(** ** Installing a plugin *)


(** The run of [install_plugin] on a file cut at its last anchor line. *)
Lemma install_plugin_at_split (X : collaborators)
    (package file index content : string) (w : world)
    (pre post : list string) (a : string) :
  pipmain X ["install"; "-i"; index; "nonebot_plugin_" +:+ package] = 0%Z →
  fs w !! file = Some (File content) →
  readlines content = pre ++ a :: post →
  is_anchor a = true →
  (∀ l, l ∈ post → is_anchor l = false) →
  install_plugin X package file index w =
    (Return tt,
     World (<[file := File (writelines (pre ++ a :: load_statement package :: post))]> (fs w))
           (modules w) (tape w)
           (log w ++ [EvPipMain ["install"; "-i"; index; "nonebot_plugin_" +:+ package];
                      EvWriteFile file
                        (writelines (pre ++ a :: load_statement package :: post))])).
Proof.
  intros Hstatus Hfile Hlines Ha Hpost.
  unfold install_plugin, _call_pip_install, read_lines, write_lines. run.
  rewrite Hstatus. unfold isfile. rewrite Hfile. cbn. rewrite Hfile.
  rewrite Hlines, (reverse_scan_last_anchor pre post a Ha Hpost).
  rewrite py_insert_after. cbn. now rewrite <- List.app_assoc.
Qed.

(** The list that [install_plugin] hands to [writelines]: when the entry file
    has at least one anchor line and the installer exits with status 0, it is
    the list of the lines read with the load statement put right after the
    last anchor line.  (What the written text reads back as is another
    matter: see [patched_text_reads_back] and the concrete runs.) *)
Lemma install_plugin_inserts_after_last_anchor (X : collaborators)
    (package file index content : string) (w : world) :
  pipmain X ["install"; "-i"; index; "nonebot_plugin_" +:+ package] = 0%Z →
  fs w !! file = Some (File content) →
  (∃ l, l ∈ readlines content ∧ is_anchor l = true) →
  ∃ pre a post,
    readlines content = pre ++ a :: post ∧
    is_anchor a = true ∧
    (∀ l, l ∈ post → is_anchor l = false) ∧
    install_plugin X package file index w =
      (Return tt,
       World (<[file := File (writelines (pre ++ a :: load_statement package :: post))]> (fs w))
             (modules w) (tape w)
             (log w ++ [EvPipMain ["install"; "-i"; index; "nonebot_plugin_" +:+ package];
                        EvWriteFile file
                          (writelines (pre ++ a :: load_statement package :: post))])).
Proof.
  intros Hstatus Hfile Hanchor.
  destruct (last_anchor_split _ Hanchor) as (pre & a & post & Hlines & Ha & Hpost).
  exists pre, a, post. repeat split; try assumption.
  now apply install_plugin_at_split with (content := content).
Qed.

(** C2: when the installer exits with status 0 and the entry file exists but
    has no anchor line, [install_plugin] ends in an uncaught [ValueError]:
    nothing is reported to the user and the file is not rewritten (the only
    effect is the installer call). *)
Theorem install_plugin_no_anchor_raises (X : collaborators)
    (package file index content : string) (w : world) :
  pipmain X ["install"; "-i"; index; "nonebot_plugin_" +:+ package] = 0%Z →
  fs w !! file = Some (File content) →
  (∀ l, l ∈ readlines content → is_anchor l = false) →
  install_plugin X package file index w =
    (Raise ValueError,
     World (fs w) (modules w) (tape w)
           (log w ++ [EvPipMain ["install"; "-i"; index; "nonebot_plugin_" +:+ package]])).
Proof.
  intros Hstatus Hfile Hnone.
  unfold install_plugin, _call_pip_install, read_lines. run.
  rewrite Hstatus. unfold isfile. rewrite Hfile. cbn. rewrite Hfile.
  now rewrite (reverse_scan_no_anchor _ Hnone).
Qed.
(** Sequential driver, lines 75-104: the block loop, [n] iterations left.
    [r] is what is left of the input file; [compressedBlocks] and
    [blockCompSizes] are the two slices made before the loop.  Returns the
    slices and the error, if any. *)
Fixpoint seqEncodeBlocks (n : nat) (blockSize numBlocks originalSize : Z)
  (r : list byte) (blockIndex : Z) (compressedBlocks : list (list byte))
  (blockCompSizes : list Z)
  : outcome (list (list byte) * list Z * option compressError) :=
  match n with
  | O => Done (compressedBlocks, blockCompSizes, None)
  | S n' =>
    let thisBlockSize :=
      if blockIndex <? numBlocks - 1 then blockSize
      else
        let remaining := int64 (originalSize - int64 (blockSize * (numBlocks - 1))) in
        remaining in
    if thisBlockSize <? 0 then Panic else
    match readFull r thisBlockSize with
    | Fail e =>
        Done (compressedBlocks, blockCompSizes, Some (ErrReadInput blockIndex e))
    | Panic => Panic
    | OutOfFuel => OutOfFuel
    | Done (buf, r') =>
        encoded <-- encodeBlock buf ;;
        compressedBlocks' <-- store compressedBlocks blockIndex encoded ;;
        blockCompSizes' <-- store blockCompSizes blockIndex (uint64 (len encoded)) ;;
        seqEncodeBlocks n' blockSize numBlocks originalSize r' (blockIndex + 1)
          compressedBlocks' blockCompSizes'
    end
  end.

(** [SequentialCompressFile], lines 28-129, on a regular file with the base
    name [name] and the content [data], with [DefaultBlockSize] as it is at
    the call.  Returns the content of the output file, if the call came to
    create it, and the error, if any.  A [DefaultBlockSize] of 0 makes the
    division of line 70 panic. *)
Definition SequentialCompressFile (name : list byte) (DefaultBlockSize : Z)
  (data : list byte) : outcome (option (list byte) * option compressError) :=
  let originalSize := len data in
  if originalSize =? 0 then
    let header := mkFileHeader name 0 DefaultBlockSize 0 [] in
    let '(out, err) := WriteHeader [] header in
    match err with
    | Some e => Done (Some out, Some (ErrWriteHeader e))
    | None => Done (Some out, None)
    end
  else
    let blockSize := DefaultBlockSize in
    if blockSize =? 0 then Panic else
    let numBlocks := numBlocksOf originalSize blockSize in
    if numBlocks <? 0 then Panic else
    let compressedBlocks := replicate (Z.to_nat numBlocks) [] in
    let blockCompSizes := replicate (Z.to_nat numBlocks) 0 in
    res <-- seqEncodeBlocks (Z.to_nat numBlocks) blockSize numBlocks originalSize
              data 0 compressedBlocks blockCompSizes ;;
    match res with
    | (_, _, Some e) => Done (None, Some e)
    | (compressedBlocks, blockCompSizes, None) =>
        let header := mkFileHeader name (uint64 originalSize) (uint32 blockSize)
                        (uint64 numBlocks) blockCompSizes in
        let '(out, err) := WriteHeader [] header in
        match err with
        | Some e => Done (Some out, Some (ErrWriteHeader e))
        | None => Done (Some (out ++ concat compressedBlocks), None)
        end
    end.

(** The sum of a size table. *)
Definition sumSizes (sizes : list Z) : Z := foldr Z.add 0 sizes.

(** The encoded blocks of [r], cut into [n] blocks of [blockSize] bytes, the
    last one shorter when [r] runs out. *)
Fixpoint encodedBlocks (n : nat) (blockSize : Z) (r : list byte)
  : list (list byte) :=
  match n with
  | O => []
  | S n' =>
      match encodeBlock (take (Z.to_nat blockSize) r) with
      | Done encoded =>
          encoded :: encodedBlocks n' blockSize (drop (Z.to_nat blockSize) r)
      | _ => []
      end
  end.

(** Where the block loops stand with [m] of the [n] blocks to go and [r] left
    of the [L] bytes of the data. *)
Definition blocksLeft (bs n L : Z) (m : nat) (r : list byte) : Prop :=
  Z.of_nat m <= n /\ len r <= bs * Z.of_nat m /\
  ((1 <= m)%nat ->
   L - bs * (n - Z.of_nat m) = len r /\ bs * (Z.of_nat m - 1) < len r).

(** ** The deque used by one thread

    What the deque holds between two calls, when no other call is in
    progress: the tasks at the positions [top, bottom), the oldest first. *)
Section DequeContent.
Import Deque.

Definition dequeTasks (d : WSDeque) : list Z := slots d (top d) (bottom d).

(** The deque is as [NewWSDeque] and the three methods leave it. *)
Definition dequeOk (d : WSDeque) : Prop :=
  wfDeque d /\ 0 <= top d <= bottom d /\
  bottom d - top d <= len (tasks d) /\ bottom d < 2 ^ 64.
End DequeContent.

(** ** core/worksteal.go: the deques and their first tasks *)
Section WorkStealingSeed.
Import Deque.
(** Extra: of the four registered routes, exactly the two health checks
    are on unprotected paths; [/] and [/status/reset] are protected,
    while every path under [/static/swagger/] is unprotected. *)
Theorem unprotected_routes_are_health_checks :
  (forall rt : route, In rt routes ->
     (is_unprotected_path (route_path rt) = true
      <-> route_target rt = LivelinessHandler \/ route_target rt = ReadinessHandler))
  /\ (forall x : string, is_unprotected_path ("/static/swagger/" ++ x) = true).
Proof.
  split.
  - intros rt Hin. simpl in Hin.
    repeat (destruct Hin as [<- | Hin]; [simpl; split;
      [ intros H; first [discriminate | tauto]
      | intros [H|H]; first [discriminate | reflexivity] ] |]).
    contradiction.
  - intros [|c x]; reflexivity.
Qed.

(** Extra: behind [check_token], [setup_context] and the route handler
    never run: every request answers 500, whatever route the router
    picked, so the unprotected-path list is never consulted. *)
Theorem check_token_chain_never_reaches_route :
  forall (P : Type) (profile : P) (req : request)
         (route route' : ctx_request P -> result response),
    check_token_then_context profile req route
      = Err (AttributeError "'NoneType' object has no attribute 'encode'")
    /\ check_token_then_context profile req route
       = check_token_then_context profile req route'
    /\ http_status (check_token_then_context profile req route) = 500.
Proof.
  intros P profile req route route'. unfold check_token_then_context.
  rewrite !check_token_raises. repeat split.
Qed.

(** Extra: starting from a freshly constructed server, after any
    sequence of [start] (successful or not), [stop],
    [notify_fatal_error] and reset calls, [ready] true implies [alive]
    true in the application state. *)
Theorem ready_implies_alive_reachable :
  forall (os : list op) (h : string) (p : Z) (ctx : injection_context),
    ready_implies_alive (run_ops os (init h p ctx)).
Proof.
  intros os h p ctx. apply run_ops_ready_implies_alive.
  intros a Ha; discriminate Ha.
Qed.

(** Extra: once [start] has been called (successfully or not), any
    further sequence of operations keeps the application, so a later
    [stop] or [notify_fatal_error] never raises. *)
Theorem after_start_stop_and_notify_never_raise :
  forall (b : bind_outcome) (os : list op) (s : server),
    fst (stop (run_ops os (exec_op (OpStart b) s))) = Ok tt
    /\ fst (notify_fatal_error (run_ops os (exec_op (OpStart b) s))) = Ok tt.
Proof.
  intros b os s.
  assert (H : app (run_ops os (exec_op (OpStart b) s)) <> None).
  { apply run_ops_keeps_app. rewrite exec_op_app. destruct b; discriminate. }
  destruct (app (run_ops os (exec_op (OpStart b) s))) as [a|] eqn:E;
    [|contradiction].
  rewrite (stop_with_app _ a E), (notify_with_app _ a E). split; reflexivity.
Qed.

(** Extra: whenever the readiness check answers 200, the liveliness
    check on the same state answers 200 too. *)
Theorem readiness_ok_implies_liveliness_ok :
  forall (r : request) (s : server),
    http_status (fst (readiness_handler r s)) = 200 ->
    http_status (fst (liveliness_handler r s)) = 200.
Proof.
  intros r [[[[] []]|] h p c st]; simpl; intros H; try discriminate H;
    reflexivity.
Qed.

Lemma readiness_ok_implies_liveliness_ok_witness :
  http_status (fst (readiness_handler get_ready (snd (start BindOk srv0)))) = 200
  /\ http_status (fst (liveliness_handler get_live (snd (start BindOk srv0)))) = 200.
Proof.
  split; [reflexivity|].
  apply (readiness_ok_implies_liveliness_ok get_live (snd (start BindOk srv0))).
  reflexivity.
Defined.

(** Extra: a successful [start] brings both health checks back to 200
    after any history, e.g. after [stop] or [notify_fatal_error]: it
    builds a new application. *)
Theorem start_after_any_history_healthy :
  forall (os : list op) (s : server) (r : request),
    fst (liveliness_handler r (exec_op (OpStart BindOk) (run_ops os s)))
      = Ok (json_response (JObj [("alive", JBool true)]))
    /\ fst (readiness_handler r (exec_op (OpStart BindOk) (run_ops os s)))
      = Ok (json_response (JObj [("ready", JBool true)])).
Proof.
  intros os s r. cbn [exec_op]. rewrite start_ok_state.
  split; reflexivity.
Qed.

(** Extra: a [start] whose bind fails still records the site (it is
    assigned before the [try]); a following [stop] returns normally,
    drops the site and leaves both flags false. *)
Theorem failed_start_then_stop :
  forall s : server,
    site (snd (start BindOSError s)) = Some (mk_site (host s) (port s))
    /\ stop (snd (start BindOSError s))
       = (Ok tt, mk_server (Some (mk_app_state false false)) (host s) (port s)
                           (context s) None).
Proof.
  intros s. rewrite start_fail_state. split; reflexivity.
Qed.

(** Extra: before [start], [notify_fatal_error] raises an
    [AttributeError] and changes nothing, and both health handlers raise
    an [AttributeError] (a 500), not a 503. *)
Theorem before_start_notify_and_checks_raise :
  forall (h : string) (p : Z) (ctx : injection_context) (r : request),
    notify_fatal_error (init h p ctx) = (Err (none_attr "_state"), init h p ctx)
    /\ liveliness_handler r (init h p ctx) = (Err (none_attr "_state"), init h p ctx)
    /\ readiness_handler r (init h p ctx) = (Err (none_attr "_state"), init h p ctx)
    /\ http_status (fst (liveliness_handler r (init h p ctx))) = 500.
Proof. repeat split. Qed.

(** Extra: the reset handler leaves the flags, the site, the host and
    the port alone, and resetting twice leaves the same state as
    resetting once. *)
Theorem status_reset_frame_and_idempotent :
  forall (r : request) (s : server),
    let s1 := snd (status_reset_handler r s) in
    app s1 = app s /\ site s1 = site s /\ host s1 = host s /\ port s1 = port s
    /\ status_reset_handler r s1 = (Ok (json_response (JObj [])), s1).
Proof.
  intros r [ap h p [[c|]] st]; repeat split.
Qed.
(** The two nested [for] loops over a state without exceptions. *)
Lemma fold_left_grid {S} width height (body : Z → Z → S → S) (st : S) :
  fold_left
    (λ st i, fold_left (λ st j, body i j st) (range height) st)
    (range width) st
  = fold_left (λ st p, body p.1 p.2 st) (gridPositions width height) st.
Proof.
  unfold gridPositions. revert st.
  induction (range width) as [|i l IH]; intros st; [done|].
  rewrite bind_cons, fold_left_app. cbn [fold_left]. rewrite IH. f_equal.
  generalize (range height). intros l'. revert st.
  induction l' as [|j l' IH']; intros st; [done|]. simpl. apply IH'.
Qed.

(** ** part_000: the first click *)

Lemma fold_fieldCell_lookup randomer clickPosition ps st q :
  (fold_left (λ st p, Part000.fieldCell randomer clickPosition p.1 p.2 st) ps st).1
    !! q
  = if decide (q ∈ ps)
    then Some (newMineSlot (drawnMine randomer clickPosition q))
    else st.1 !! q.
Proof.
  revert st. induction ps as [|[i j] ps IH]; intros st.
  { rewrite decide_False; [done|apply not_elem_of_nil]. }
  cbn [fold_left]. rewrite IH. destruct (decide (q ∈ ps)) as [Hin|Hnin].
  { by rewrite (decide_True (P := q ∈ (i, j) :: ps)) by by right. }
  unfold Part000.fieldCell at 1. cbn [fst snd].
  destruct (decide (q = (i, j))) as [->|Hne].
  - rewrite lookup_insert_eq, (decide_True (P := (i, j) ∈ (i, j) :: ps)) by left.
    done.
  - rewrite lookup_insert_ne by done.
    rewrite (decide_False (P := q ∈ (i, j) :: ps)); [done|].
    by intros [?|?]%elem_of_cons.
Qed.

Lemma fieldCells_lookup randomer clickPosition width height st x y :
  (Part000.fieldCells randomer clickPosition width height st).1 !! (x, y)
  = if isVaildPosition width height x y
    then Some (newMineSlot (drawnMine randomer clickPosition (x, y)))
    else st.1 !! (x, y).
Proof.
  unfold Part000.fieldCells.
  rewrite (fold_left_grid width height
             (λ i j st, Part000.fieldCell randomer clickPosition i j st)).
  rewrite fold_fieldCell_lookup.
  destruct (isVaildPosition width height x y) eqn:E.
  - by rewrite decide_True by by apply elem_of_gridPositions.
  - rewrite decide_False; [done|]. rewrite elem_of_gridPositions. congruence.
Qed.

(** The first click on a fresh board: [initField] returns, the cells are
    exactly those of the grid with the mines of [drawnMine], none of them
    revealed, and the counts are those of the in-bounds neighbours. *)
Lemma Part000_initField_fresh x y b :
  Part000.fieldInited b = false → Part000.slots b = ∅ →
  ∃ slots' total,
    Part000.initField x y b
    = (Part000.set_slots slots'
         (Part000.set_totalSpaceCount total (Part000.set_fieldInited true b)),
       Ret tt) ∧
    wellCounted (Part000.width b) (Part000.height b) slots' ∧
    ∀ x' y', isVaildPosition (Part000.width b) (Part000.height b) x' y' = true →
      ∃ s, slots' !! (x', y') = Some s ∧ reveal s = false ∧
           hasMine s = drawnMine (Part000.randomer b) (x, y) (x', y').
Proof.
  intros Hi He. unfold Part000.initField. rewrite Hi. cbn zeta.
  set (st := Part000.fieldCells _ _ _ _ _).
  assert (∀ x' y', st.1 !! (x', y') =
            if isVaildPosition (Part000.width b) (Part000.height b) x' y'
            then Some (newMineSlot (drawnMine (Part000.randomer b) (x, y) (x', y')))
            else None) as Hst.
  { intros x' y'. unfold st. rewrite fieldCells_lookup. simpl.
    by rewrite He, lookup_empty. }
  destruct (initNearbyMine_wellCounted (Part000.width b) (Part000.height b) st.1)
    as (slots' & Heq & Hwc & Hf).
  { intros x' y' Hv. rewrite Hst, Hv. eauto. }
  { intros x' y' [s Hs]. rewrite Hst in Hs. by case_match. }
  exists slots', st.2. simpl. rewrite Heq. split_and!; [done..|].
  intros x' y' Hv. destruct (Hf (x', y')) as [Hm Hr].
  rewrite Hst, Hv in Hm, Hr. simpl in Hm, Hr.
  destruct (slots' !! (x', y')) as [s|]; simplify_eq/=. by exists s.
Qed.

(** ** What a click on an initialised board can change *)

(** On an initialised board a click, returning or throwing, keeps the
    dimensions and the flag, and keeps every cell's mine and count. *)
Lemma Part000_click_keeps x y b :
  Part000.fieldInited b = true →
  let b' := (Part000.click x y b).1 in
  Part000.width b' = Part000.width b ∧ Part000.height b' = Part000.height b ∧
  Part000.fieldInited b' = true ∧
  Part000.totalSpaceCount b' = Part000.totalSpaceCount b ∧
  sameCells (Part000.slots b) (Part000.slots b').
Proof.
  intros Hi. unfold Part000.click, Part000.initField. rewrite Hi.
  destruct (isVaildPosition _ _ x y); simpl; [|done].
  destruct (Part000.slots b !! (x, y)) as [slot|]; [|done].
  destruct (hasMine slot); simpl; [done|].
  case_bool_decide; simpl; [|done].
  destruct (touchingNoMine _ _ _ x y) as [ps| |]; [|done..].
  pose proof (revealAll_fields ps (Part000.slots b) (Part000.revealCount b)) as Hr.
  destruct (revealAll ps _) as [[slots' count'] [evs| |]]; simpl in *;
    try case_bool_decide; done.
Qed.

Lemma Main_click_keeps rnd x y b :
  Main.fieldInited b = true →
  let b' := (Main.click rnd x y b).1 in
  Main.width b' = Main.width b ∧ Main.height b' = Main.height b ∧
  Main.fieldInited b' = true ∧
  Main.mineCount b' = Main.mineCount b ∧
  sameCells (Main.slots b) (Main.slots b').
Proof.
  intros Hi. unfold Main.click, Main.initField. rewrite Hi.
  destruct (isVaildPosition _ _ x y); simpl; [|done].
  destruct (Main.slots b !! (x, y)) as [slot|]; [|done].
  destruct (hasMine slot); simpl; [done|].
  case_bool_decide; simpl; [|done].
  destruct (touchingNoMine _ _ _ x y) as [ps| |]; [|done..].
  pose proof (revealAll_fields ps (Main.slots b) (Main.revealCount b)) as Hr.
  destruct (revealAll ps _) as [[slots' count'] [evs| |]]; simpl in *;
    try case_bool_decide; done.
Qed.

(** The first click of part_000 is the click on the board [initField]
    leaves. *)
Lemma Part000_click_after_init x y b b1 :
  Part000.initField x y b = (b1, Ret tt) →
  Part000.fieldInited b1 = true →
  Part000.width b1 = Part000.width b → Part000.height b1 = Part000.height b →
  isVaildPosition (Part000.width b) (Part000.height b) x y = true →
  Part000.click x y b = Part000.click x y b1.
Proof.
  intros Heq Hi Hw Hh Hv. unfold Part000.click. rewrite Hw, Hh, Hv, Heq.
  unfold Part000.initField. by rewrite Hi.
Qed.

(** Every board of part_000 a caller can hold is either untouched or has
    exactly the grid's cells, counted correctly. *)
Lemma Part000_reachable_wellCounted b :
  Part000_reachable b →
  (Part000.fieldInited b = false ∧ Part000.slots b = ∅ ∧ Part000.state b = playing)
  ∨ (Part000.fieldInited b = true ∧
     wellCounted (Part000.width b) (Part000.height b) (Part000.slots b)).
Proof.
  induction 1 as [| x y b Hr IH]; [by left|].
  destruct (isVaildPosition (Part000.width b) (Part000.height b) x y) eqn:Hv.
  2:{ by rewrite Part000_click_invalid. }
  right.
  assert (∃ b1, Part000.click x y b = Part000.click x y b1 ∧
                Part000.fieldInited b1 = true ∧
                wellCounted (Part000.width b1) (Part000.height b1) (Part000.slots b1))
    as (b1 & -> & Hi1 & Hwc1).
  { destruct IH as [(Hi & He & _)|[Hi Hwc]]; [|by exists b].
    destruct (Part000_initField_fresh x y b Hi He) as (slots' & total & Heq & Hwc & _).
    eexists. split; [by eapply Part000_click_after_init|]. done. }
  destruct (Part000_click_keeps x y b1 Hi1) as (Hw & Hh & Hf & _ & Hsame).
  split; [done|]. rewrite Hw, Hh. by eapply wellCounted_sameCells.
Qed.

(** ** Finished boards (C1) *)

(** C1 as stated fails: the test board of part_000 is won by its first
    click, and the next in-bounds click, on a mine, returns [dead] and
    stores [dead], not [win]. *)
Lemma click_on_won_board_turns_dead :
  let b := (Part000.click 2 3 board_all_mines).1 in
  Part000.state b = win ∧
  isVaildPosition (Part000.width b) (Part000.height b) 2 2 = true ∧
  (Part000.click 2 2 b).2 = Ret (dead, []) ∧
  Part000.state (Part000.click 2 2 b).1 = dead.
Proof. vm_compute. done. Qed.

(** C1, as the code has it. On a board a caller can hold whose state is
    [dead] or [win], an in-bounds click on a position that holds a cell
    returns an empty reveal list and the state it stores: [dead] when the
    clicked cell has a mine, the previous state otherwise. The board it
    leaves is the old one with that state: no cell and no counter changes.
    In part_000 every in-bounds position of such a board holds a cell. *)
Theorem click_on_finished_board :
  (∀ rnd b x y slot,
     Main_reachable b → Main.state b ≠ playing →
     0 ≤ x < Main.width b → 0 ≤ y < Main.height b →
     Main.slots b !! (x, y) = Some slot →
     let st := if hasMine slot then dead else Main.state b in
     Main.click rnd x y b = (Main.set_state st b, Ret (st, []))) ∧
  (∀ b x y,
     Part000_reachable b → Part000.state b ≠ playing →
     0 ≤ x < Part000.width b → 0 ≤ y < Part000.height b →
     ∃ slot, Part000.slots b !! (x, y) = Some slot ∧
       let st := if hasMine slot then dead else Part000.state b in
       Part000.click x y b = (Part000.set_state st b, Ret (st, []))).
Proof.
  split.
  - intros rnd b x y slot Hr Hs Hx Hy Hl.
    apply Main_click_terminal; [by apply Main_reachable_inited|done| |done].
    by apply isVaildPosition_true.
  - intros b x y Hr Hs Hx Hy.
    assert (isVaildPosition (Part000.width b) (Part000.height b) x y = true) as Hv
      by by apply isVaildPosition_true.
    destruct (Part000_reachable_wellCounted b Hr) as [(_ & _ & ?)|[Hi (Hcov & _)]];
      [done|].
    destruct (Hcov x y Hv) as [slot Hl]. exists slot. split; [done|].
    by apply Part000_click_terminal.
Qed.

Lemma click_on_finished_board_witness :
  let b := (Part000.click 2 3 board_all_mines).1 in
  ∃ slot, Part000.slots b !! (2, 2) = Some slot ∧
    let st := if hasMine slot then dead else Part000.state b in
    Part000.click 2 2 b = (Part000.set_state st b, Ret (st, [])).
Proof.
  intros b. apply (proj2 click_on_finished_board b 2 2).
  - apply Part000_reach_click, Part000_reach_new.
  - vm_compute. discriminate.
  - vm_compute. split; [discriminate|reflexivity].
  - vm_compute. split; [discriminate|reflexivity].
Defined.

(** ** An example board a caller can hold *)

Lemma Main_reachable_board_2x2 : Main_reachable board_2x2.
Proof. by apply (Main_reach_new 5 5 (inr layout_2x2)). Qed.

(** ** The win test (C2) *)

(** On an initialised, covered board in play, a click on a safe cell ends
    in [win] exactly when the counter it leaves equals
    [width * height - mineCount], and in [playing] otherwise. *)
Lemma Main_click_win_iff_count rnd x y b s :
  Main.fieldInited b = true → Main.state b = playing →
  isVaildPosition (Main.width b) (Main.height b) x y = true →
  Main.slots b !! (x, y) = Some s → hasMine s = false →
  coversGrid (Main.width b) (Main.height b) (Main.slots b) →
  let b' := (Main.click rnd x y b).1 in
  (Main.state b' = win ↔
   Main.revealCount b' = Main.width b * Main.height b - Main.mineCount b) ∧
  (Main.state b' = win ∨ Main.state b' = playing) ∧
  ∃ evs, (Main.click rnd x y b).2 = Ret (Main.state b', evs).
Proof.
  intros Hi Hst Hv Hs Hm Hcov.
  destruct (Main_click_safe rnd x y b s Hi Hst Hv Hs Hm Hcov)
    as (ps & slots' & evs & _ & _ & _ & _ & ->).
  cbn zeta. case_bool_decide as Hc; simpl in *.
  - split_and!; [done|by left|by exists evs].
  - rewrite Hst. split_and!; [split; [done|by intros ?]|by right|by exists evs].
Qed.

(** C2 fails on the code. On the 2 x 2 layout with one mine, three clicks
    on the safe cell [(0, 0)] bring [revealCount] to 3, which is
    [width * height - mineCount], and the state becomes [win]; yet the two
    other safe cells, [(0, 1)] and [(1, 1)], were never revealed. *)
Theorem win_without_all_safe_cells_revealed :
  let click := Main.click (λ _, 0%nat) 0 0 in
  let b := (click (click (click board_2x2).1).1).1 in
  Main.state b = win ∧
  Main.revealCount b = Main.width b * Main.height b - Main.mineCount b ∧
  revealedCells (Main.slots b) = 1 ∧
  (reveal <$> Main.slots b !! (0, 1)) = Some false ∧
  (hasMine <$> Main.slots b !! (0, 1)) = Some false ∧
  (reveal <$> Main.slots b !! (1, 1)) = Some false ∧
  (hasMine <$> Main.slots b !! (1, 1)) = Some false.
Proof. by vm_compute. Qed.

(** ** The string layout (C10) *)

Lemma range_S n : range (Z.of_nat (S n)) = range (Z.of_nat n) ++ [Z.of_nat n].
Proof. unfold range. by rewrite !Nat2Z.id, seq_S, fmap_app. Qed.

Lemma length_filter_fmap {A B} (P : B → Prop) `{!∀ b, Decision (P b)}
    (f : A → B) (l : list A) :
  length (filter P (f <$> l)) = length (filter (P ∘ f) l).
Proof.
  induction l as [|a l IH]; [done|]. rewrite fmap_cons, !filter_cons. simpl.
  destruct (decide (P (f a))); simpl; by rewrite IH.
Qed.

- - - - - - -

PROBLEM DETAILS: From the entries above, select each line containing the string "holds".

RESPONSE BELOW:
    What the deque holds between two calls, when no other call is in
    [dead] or [win], an in-bounds click on a position that holds a cell
    In part_000 every in-bounds position of such a board holds a cell. *)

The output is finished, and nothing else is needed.